By Kate Kennington Steer–
It’s so delicate, the light.
And there’s so little of it. The dark
Just delicate needles, the light,
in an endless night.
And it has such a long way to go
through such desolate space.
So let’s be gentle with it.
So it will come again in the morning.
‘Just Delicate Needles’, Rolf Jacobsen, trans. Robert Hedin
People in the middle of depression are beings who have to live, for a while, without a story, which is why it feels as though you’ve lost your soul. But this period is a dark room where you’re developing the next stage of your life before living it. The work will be all the more vivid if you’re patient and let it take its course.
Gwyneth Lewis, Sunbathing in the Rain
It feels like for most of this last year I have indeed been living ‘without a story’, when depression has pulled me back deep down into a grip I thought, hoped against hope, had loosened, and a virus has brought me nearly four months of voice and bed rest. This literal silence that has been imposed on me through losing my voice this summer mirrors the sense that has accompanied me since Lent that I ‘have nothing to say’. I have written no posts for my shot at ten paces blog and I have not contributed to this community since this time last year. I have felt that I cannot formulate a coherent thought, yet at the same time I have been aware that the outer silence of my circumstances has only revealed either a yawning cavern of numb blankness or the noisiness within; pent up voices from long ago have risen from my murkiest depths, and have found no outlet to express their howls in either verbal, written or visual forms. Without uttering a sound
I yell out to my God, I yell with all my might,
I yell at the top of my lungs. He listens.

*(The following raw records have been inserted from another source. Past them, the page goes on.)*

Record Config : Type := {
  src : string;
  trg : string;
  task : string;
  model_name : string;
  clip : Q;
  n_epochs : Z;
  iters_to_accumulate : Z;
  ckpt : string
}.

(** [f"ckpt/{config.task}_{config.model_name}.json"]. *)
Definition record_path (config : Config) : string :=
  ("ckpt/" ++ task config ++ "_" ++ model_name config ++ ".json")%string.

Definition record_keys : list string :=
  ["epoch"; "gen_train_loss"; "gen_valid_loss";
   "dis_train_loss"; "dis_valid_loss";
   "gen_lr"; "dis_lr"; "train_time"]%string.

(** Every attribute the two [__init__] methods assign on [self], and the
    methods of the two classes. *)
Definition attributes : list string :=
  ["src"; "trg"; "task"; "clip"; "device"; "n_epochs"; "vocab_size";
   "device_type"; "scaler"; "iters_to_accumulate"; "ckpt"; "record_path";
   "generator"; "discriminator"; "train_dataloader"; "valid_dataloader";
   "record_keys"; "criterion"; "gen_optimizer"; "dis_optimizer";
   "scheduler";
   "print_epoch"; "measure_time"; "split_batch"; "save_ckpt"; "train";
   "get_losses"; "train_epoch"; "valid_epoch"]%string.

(** [self.<name>]. *)
Definition getattr (name : string) : M unit :=
  if existsb (String.eqb name) attributes then ret tt
  else raise (AttributeError name).

(** *** Tensor operations used by [get_losses] *)

(** [t.size(0)] and [t.size(-1)]. *)
Definition size0 (t : tensor2) : nat := List.length t.

Definition size_last (t : tensor2) : nat :=
  match t with
  | [] => O
  | row :: _ => List.length row
  end.

(** [torch.cat((a, b), dim=-1)]: the rows are joined pairwise, so both
    tensors need the same number of rows. *)
Definition cat_last (a b : tensor2) : M tensor2 :=
  if Nat.eqb (size0 a) (size0 b)
  then ret (map (fun ab => fst ab ++ snd ab) (zip a b))
  else raise (RuntimeError "Sizes of tensors must match except in dimension 1").

(** [t[indices]] for a tensor of row indices: every index has to be a
    row of [t]. *)
Fixpoint index_rows (t : tensor2) (indices : list nat) : M tensor2 :=
  match indices with
  | [] => ret []
  | i :: rest =>
      match nth_error t i with
      | Some row => rows <- index_rows t rest ;; ret (row :: rows)
      | None => raise IndexError
      end
  end.

(** [indices[indices > n]]: the entries selected by the boolean mask. *)
Definition masked_gt (indices : list nat) (n : nat) : list nat :=
  filter (fun i => Nat.ltb n i) indices.

(** [scalar + tensor] and [tensor / scalar], element by element. *)
Definition add_scalar (x : Q) (t : list Q) : list Q := map (Qplus x) t.

Definition div_scalar (t : list Q) (w : Q) : list Q :=
  map (fun x => (x / w)%Q) t.

(** [t.item()]: the tensor must hold exactly one element. *)
Definition item (t : list Q) : M Q :=
  match t with
  | [x] => ret x
  | _ => raise (RuntimeError "only one element tensors can be converted")
  end.

(** [self.scaler.scale(t).backward()] for a tensor [t]: a gradient can
    be started from a tensor of exactly one element only; for any other
    tensor [backward] raises before anything is accumulated. *)
Definition backward (which : string) (t : list Q) : M unit :=
  match t with
  | [_] => emit (EvBackward which)
  | _ => raise (RuntimeError "grad can be implicitly created only for scalar outputs")
  end.

(** [round(x, 3)], ties to even. *)
Definition round_half_even (q : Q) : Z :=
  let f := Qfloor q in
  match Qcompare (q - inject_Z f)%Q (1 # 2)%Q with
  | Lt => f
  | Gt => f + 1
  | Eq => if Z.even f then f else f + 1
  end.

Definition py_round3 (q : Q) : Q :=
  (inject_Z (round_half_even (q * inject_Z 1000)) / inject_Z 1000)%Q.

(** [total / tot_len] with [tot_len = len(dataloader)]. *)
Definition div_len (total : Q) (tot_len : nat) : M Q :=
  match tot_len with
  | O => raise ZeroDivisionError
  | S _ => ret (total / inject_Z (Z.of_nat tot_len))%Q
  end.

(** [a % b] on integers. *)
Definition py_mod (a b : Z) : M Z :=
  if b =? 0 then raise ZeroDivisionError else ret (a mod b).

(** [batch[key]]. *)
Fixpoint batch_lookup (b : batch) (k : string) : option tensor2 :=
  match b with
  | [] => None
  | (k', t) :: b' => if String.eqb k k' then Some t else batch_lookup b' k
  end.

Definition batch_get (b : batch) (k : string) : M tensor2 :=
  match batch_lookup b k with
  | Some t => ret t
  | None => raise (KeyError k)
  end.

Section Init.

(** The library calls made by the two [__init__] methods, each of which
    may raise: the gradient scaler, the discriminator criterion, a
    model's [parameters()], the optimizer and the scheduler. *)
Variable GradScaler : M unit.
Variable BCELoss : M unit.
Variable parameters : string -> M unit.
Variable AdamW : Q -> M unit.
Variable ReduceLROnPlateau : M unit.

(** [Trainer.__init__], lines 61-82, with [TrainerBase.__init__] (lines
    9-24) in place of the [super] call.  [lr] on lines 78 and 79 is
    neither a parameter of [__init__] nor a name of the module. *)
Definition Trainer_init : M unit :=
  GradScaler ;;
  BCELoss ;;
  parameters "generator" ;;
  lr <- raise (NameError "lr") ;;
  AdamW lr ;;
  parameters "discriminator" ;;
  lr <- raise (NameError "lr") ;;
  AdamW lr ;;
  ReduceLROnPlateau.

End Init.

Section Trainer.

Variable config : Config.

(** The collaborators: the generator's sampling and its supervised
    loss, the discriminator's output, the discriminator criterion, and
    the permutation [torch.randperm] draws for a given size. *)
Variable generate : tensor2 -> nat -> tensor2.
Variable generator_loss : tensor2 -> tensor2 -> tensor2 -> Q.
Variable discriminator : tensor2 -> list Q.
Variable criterion : list Q -> list nat -> Q.
Variable randperm : nat -> list nat.

Variable train_dataloader : list batch.
Variable valid_dataloader : list batch.

(** The generator's learning rate follows its scheduler; nothing
    changes the discriminator's. *)
Variable gen_lr : list Q -> Q.
Variable dis_lr : Q.
Variable train_time : Z -> string.

Definition split_batch (b : batch) : M (tensor2 * tensor2 * tensor2) :=
  input_ids <- batch_get b (src config ++ "_ids")%string ;;
  attention_mask <- batch_get b (src config ++ "_mask")%string ;;
  labels <- batch_get b (trg config ++ "_ids")%string ;;
  ret (input_ids, attention_mask, labels).

Definition save_ckpt (epoch : Z) (path : string) (model optimizer : string)
    : M unit :=
  emit (EvTorchSave {| ck_epoch := epoch;
                       ck_model_state_dict := model;
                       ck_optimizer_state_dict := optimizer |} path).

(** Lines 121-131 of [get_losses]: the discriminator's input and
    labels. *)
Definition dis_batch (input_ids labels : tensor2)
    : M (tensor2 * list nat) :=
  let batch_size := size0 input_ids in
  let samples := generate input_ids (size_last labels) in
  dis_inputs <- cat_last samples labels ;;
  let indices := randperm (batch_size * 2) in
  dis_inputs <- index_rows dis_inputs indices ;;
  let dis_labels := masked_gt indices batch_size in
  ret (dis_inputs, dis_labels).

I found myself in trouble and went looking for my Lord;
my life was an open wound that wouldn’t heal.
When friends said, “Everything will turn out all right,”
I didn’t believe a word they said.
I remember God—and shake my head.
I bow my head—then wring my hands.
I’m awake all night—not a wink of sleep;
I can’t even say what’s bothering me.
I go over the days one by one,
I ponder the years gone by.
I strum my lute all through the night,
wondering how to get my life together.
(Psalm 77.1-6, The Message)
I am not alone in struggling with periods of an inability to express myself in any meaningful way. Any artist has their times of ‘block’, any one with mental health needs has their seasons of such numbness it feels like isolating dumbness; most people, if they are honest, will identify occasions where they felt not, or mis-, understood; and anyone committed to exploring their faith will have come face to fearful face with the sense of God’s absence and silence.

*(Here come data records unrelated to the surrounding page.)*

(** * Rolling-update failure accounting (apache/aurora/client/api/updater_util.py)

    A shallow embedding of [UpdaterConfig] and [FailureThreshold] together
    with the properties of the failure-accounting engine.

    Python integers are unbounded, hence [Z].  The counter map is a
    [collections.defaultdict(int)], modelled as a [gmap] from instance
    identifiers to [Z] with the get-or-insert-zero read written out.  Methods
    that mutate [self] or emit log records are computations in a small state
    monad over the object and the error log. *)

From Stdlib Require Import ZArith Lia.
From stdpp Require Import gmap list fin_maps strings.

Local Open Scope Z_scope.

(** ** Exceptions *)

Inductive exn : Type :=
  | ValueError (msg : string).

Inductive result (A : Type) : Type :=
  | Ok (a : A)
  | Raise (e : exn).

Arguments Ok {A} a.
Arguments Raise {A} e.

(** ** UpdaterConfig *)

Module UpdaterConfig.

Record t : Type := mk {
  batch_size : Z;
  restart_threshold : Z;
  watch_secs : Z;
  max_total_failures : Z;
  max_per_instance_failures : Z
}.

(** [UpdaterConfig.__init__]: three guards, checked in this order, then the
    five attribute assignments.  The fourth argument is stored as
    [max_per_instance_failures]. *)
Definition __init__
    (batch_size restart_threshold watch_secs
     max_per_shard_failures max_total_failures : Z) : result t :=
  if batch_size <=? 0 then
    Raise (ValueError "Batch size should be greater than 0")
  else if restart_threshold <=? 0 then
    Raise (ValueError "Restart Threshold should be greater than 0")
  else if watch_secs <=? 0 then
    Raise (ValueError "Watch seconds should be greater than 0")
  else
    Ok (mk batch_size restart_threshold watch_secs
           max_total_failures max_per_shard_failures).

And yet, though being locked into wordlessness through fear, stress and anxiety too often makes me feel desperate, I am left wondering whether this time of an enforced embracing of deliberate silence is a gifted reminder not only of the elemental presence and power of God as Word, but also that I need to counterbalance this presence with the elemental power and presence of God as Silence?

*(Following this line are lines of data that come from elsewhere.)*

(** * Master AI orchestration engine: a shallow embedding of [orchestrator.py]

    The development follows the layout of the Python module, leaf first:
    Python values and strings, [WorkflowState], [TokenBucket],
    [CircuitBreaker], and then [MasterOrchestrator] with its retry
    controller, model invoker, categorizer, workflow executor and request
    router.

    Numbers that are Python floats (clock readings, token balances, delays)
    are exact rationals [Q]; strings are byte strings and the case mappings
    act on ASCII letters. *)

From Stdlib Require Import QArith Qminmax Qpower Lqa ZArith Lia String Ascii List DecimalString.
From stdpp Require Import gmap strings.

Local Open Scope string_scope.

(** ** Python strings *)

Module PyStr.

Definition is_upper (c : ascii) : bool :=
  (65 <=? nat_of_ascii c)%nat && (nat_of_ascii c <=? 90)%nat.

Definition is_lower (c : ascii) : bool :=
  (97 <=? nat_of_ascii c)%nat && (nat_of_ascii c <=? 122)%nat.

Definition lower_char (c : ascii) : ascii :=
  if is_upper c then ascii_of_nat (nat_of_ascii c + 32) else c.

Definition upper_char (c : ascii) : ascii :=
  if is_lower c then ascii_of_nat (nat_of_ascii c - 32) else c.

Fixpoint map_chars (f : ascii -> ascii) (s : string) : string :=
  match s with
  | EmptyString => EmptyString
  | String c s' => String (f c) (map_chars f s')
  end.

(** [s.lower()] and [s.upper()] *)
Definition lower : string -> string := map_chars lower_char.
Definition upper : string -> string := map_chars upper_char.

(** [s.startswith(p)] *)
Fixpoint startswith (p s : string) : bool :=
  match p, s with
  | EmptyString, _ => true
  | String a p', String b s' => Ascii.eqb a b && startswith p' s'
  | String _ _, EmptyString => false
  end.

(** [needle in hay] *)
Fixpoint contains (needle hay : string) : bool :=
  startswith needle hay ||
  match hay with
  | EmptyString => false
  | String _ hay' => contains needle hay'
  end.

(** [c in s] for a single character, as a proposition *)
Fixpoint has_char (c : ascii) (s : string) : Prop :=
  match s with
  | EmptyString => False
  | String a s' => a = c \/ has_char c s'
  end.

(** [sep.join(parts)] *)
Fixpoint join (sep : string) (parts : list string) : string :=
  match parts with
  | [] => EmptyString
  | [p] => p
  | p :: rest => p +:+ sep +:+ join sep rest
  end.

(** Python's [str.isspace] on the ASCII range, which is also what the
    regular expression class [\s] accepts there. *)
Definition is_space (c : ascii) : bool :=
  let n := nat_of_ascii c in
  ((9 <=? n)%nat && (n <=? 13)%nat) || ((28 <=? n)%nat && (n <=? 32)%nat).

Fixpoint lstrip (s : string) : string :=
  match s with
  | String c s' => if is_space c then lstrip s' else s
  | EmptyString => EmptyString
  end.

Fixpoint rstrip (s : string) : string :=
  match s with
  | EmptyString => EmptyString
  | String c s' =>
      match rstrip s' with
      | EmptyString => if is_space c then EmptyString else String c EmptyString
      | r => String c r
      end
  end.

(** [s.strip()] *)
Definition strip (s : string) : string := rstrip (lstrip s).

(** [s[:n]] for a non-negative [n] *)
Fixpoint take (n : nat) (s : string) : string :=
  match n, s with
  | S n', String c s' => String c (take n' s')
  | _, _ => EmptyString
  end.

End PyStr.

(** ** Python values held in workflow variables and returned by model calls *)

Inductive pyval :=
| PNone
| PBool (b : bool)
| PInt (z : Z)
| PStr (s : string).

(** [str(v)] *)
Definition py_str (v : pyval) : string :=
  match v with
  | PNone => "None"
  | PBool true => "True"
  | PBool false => "False"
  | PInt z => NilZero.string_of_int (Z.to_int z)
  | PStr s => s
  end.

(** Truthiness, as used by [if v:] *)
Definition py_truthy (v : pyval) : bool :=
  match v with
  | PNone => false
  | PBool b => b
  | PInt z => negb (z =? 0)%Z
  | PStr s => negb (String.eqb s EmptyString)
  end.

(** ** WorkflowState *)

Record WorkflowState := mkState {
  variables : gmap string pyval;
  metadata : gmap string pyval
}.

Definition empty_state : WorkflowState := mkState ∅ ∅.

Definition set_variable (name : string) (value : pyval) (st : WorkflowState) : WorkflowState :=
  mkState (<[name := value]> (variables st)) (metadata st).

(** [self.variables.get(name)]: a missing key reads as [None]. *)
Definition get_variable (st : WorkflowState) (name : string) : pyval :=
  default PNone (variables st !! name).

Module Placeholder.

(** The pattern [\{([^}]+)\}].  [upto_close s] is the run of characters of
    [s] before its first closing brace, when there is one. *)
Fixpoint upto_close (s : string) : option string :=
  match s with
  | EmptyString => None
  | String c s' =>
      if Ascii.eqb c "}" then Some EmptyString
      else option_map (String c) (upto_close s')
  end.

(** The pattern anchored at the head of [s]; the result is [group(1)]. *)
Definition match_here (s : string) : option string :=
  match s with
  | String c s' =>
      if Ascii.eqb c "{" then
        match upto_close s' with
        | Some (String a n) => Some (String a n)
        | _ => None
        end
      else None
  | EmptyString => None
  end.

(** [re.sub(pattern, repl, s)]: scan left to right; at a position inside
    the previous match ([skip > 0]) nothing is emitted; elsewhere the
    pattern is tried, and either the replacement of the match or the
    character itself is emitted. *)
Fixpoint sub (repl : string -> string) (s : string) (skip : nat) : string :=
  match s with
  | EmptyString => EmptyString
  | String c s' =>
      match skip with
      | S k => sub repl s' k
      | O =>
          match match_here s with
          | Some name => repl name +:+ sub repl s' (S (String.length name))
          | None => String c (sub repl s' 0)
          end
      end
  end.

End Placeholder.

(** The closure [replacer] of [replace_variables]; [group(0)] is the name
    between its braces. *)
Definition replacer (st : WorkflowState) (var_name : string) : string :=
  match get_variable st var_name with
  | PNone => "{" +:+ var_name +:+ "}"
  | value => py_str value
  end.

Definition replace_variables (st : WorkflowState) (text : string) : string :=
  Placeholder.sub (replacer st) text 0.

(** A template seen as literal text and placeholders. *)
Inductive segment :=
| Lit (s : string)
| Hole (name : string).

Definition render (sg : segment) : string :=
  match sg with
  | Lit s => s
  | Hole n => "{" +:+ n +:+ "}"
  end.

Definition expand (st : WorkflowState) (sg : segment) : string :=
  match sg with
  | Lit s => s
  | Hole n =>
      match get_variable st n with
      | PNone => "{" +:+ n +:+ "}"
      | v => py_str v
      end
  end.

Definition segment_ok (sg : segment) : Prop :=
  match sg with
  | Lit s => ~ PyStr.has_char "{" s
  | Hole n => n <> EmptyString /\ ~ PyStr.has_char "}" n
  end.

Definition concat_map {A} (f : A -> string) (l : list A) : string :=
  fold_right (fun a acc => f a +:+ acc) EmptyString l.

(** ** TokenBucket *)

Record TokenBucket := mkBucket {
  capacity : Q;
  tokens : Q;
  refill_rate : Q;
  last_refill : Q
}.

(** [TokenBucket(capacity, refill_rate)] created when the clock reads [now]. *)
Definition new_bucket (cap rate now : Q) : TokenBucket :=
  mkBucket cap cap rate now.

(** [_refill], with [now] the reading of [time.time()]. *)
Definition _refill (now : Q) (b : TokenBucket) : TokenBucket :=
  let elapsed := (now - last_refill b)%Q in
  let new_tokens := (elapsed * refill_rate b)%Q in
  mkBucket (capacity b) (Qmin (capacity b) (tokens b + new_tokens)) (refill_rate b) now.

(** [consume(tokens_required)] *)
Definition consume (now : Q) (tokens_required : Q) (b : TokenBucket) : bool * TokenBucket :=
  let b' := _refill now b in
  if Qle_bool tokens_required (tokens b') then
    (true, mkBucket (capacity b') (tokens b' - tokens_required) (refill_rate b') (last_refill b'))
  else (false, b').

(** A sequence of attempts, each with the clock reading at the call and the
    amount asked for; the result lists every answer with the bucket it
    leaves behind. *)
Fixpoint consume_all (calls : list (Q * Q)) (b : TokenBucket) : list (bool * TokenBucket) :=
  match calls with
  | [] => []
  | (now, n) :: rest =>
      let r := consume now n b in
      r :: consume_all rest (snd r)
  end.

(** Clock readings never run backwards. *)
Fixpoint chronological (t0 : Q) (calls : list (Q * Q)) : Prop :=
  match calls with
  | [] => True
  | (now, _) :: rest => (t0 <= now)%Q /\ chronological now rest
  end.

Definition balance_ok (b : TokenBucket) : Prop :=
  (0 <= tokens b)%Q /\ (tokens b <= capacity b)%Q.

(** ** Exceptions and the effect monad *)

Inductive exn :=
| PyException (msg : string)
| ValueError (msg : string)
| TypeError (msg : string)
| AttributeError (msg : string)
| KeyError (key : string)
| JSONDecodeError (msg : string)
| RecursionError (msg : string)
| UpstreamError (msg : string).

(** [str(e)] *)
Definition exn_str (e : exn) : string :=
  match e with
  | PyException m | ValueError m | TypeError m | AttributeError m
  | JSONDecodeError m | RecursionError m | UpstreamError m => m
  | KeyError k => "'" +:+ k +:+ "'"
  end.

(** A computation returns, raises, or is still running when the budget of
    loop iterations and recursive calls given to it is used up. *)
Inductive result (A : Type) :=
| Ok (a : A)
| Raise (e : exn)
| Diverge.
Arguments Ok {A} a.
Arguments Raise {A} e.
Arguments Diverge {A}.

Definition M (S A : Type) : Type := S -> result A * S.

Definition ret {S A} (a : A) : M S A := fun s => (Ok a, s).

Definition bind {S A B} (m : M S A) (k : A -> M S B) : M S B :=
  fun s =>
    match m s with
    | (Ok a, s') => k a s'
    | (Raise e, s') => (Raise e, s')
    | (Diverge, s') => (Diverge, s')
    end.

Definition raise {S A} (e : exn) : M S A := fun s => (Raise e, s).

Definition diverge {S A} : M S A := fun s => (Diverge, s).

(** [try: m  except Exception as e: handler(e)] *)
Definition try_except {S A} (m : M S A) (handler : exn -> M S A) : M S A :=
  fun s =>
    match m s with
    | (Raise e, s') => handler e s'
    | r => r
    end.

Definition get {S} : M S S := fun s => (Ok s, s).
Definition modify {S} (f : S -> S) : M S unit := fun s => (Ok tt, f s).

#[global] Instance M_ret {S} : MRet (M S) := @ret S.
#[global] Instance M_bind {S} : MBind (M S) := fun A B k m => bind m k.

(** ** CircuitBreaker *)

Inductive breaker_state := closed | open | half_open.

Record CircuitBreaker := mkBreaker {
  failure_threshold : Z;
  timeout_seconds : Q;
  failures : Z;
  last_failure_time : option Q;
  state : breaker_state
}.

(** [CircuitBreaker(failure_threshold, timeout_seconds)] *)
Definition new_breaker (threshold : Z) (timeout : Q) : CircuitBreaker :=
  mkBreaker threshold timeout 0 None closed.

Definition breaker_open_error : exn := PyException "Circuit breaker is OPEN".

Definition Qgt_bool (x y : Q) : bool := negb (Qle_bool x y).

Module Breaker.

(** The gate at the head of [call]: an open breaker lets the call through,
    as half-open, only once the timeout has passed. *)
Definition gate (now : Q) (cb : CircuitBreaker) : exn + CircuitBreaker :=
  match state cb with
  | open =>
      match last_failure_time cb with
      | None => inl (TypeError "unsupported operand type(s) for -: 'float' and 'NoneType'")
      | Some t =>
          if Qgt_bool (now - t) (timeout_seconds cb)
          then inr (mkBreaker (failure_threshold cb) (timeout_seconds cb)
                      (failures cb) (last_failure_time cb) half_open)
          else inl breaker_open_error
      end
  | _ => inr cb
  end.

(** The wrapped function returned. *)
Definition on_success (cb : CircuitBreaker) : CircuitBreaker :=
  match state cb with
  | half_open =>
      mkBreaker (failure_threshold cb) (timeout_seconds cb) 0 (last_failure_time cb) closed
  | _ => cb
  end.

(** The wrapped function raised; [now] is the clock reading in the handler. *)
Definition on_failure (now : Q) (cb : CircuitBreaker) : CircuitBreaker :=
  let n := (failures cb + 1)%Z in
  mkBreaker (failure_threshold cb) (timeout_seconds cb) n (Some now)
    (if (failure_threshold cb <=? n)%Z then open else state cb).

Section Call.
Context {S A : Type} (time : S -> Q).

(** [call(func)]: the breaker is threaded next to the state [S] on which
    [func] acts. *)
Definition call (func : M S A) : M (CircuitBreaker * S) A :=
  fun '(cb, s) =>
    match gate (time s) cb with
    | inl e => (Raise e, (cb, s))
    | inr cb1 =>
        match func s with
        | (Ok a, s') => (Ok a, (on_success cb1, s'))
        | (Raise e, s') => (Raise e, (on_failure (time s') cb1, s'))
        | (Diverge, s') => (Diverge, (cb1, s'))
        end
    end.
End Call.

(** What a breaker can go through: passing the gate, a success, a failure. *)
Inductive step : CircuitBreaker -> CircuitBreaker -> Prop :=
| step_gate now cb cb' : gate now cb = inr cb' -> step cb cb'
| step_success cb : step cb (on_success cb)
| step_failure now cb : step cb (on_failure now cb).

Inductive reachable (threshold : Z) (timeout : Q) : CircuitBreaker -> Prop :=
| reach_new : reachable threshold timeout (new_breaker threshold timeout)
| reach_step cb cb' :
    reachable threshold timeout cb -> step cb cb' -> reachable threshold timeout cb'.

(** One [call] after another, each with its own wrapped function. *)
Fixpoint call_each {S A} (time : S -> Q) (funcs : list (M S A))
    (st : CircuitBreaker * S) : CircuitBreaker * S :=
  match funcs with
  | [] => st
  | func :: rest => call_each time rest (snd (call time func st))
  end.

I wonder if perhaps I might learn to see that one of the anguishing gifts of deep depression is an opportunity to embrace ‘having nothing to say’, having ‘no story’ to tell, as paradoxically a sign of renewal, and as a confirmation that I will find a story is waiting for me in its shadows?
Just as I was succumbing to the virus and losing my voice in August, I serendipitously picked up from my brother’s bookshelf Ernest Kurtz & Katherine Ketcham’s The Spirituality of Imperfection and read:
Spirituality is not spectacular, but spectacularly simple, and that is precisely why we find it so difficult to define or describe. The profoundly simple is simply ineffable: It literally cannot be spoken. The Hebrew Bible portrays Moses and Jeremiah as protesting, when called by God, that they “cannot speak”, a claim that has been interpreted by some scholars as evidence that these prophets laboured under some kind of speech defect. This interpretation suggests two ideas: First, God chooses the least likely individuals to be divine spokespersons, and second, through this choice, God signals the ineffability – the literal “un-speakability” – of spiritual wisdom. The spiritual is simply beyond words. (38)
Rather than seeing only lack and grief in my silence, the possibility that I might have even the merest nodding acquaintance with Moses and Jeremiah’s experience of God is such an encouragement to me. I hesitate to call myself any kind of divine spokesperson, but I believe I have known the joy of being spoken through, of experiencing times of being a conduit between God and God’s creations. I long for my photography and visual art to be a medium through which others might encounter their God, discovering for themselves the infinite number of ways there are of seeing God without words. And it is no coincidence I know, that even in the midst of depression’s darkness I am being invited to see this season of Joy is present in it; and in me.
On this shortest day of winter light, and as I remember all those made blind and dumb by illness, grief, depression, torture and persecution, I reflect again on the words of I read on the first Sunday of Advent:
Listen! Your sentinels lift up their voices,
together they sing for joy;
for in plain sight they see
the return of the Lord to Zion,
((Isaiah 52.8, NRSV)
The challenge of this day then for me is to choose to let the quiet of the incarnation truth – God is in this pain, here, now, with me – break into my anguish; and dare to believe that becoming a spokesperson of Silence just might usher in the return of the (in)expressible One we call the ‘Joy to the World’.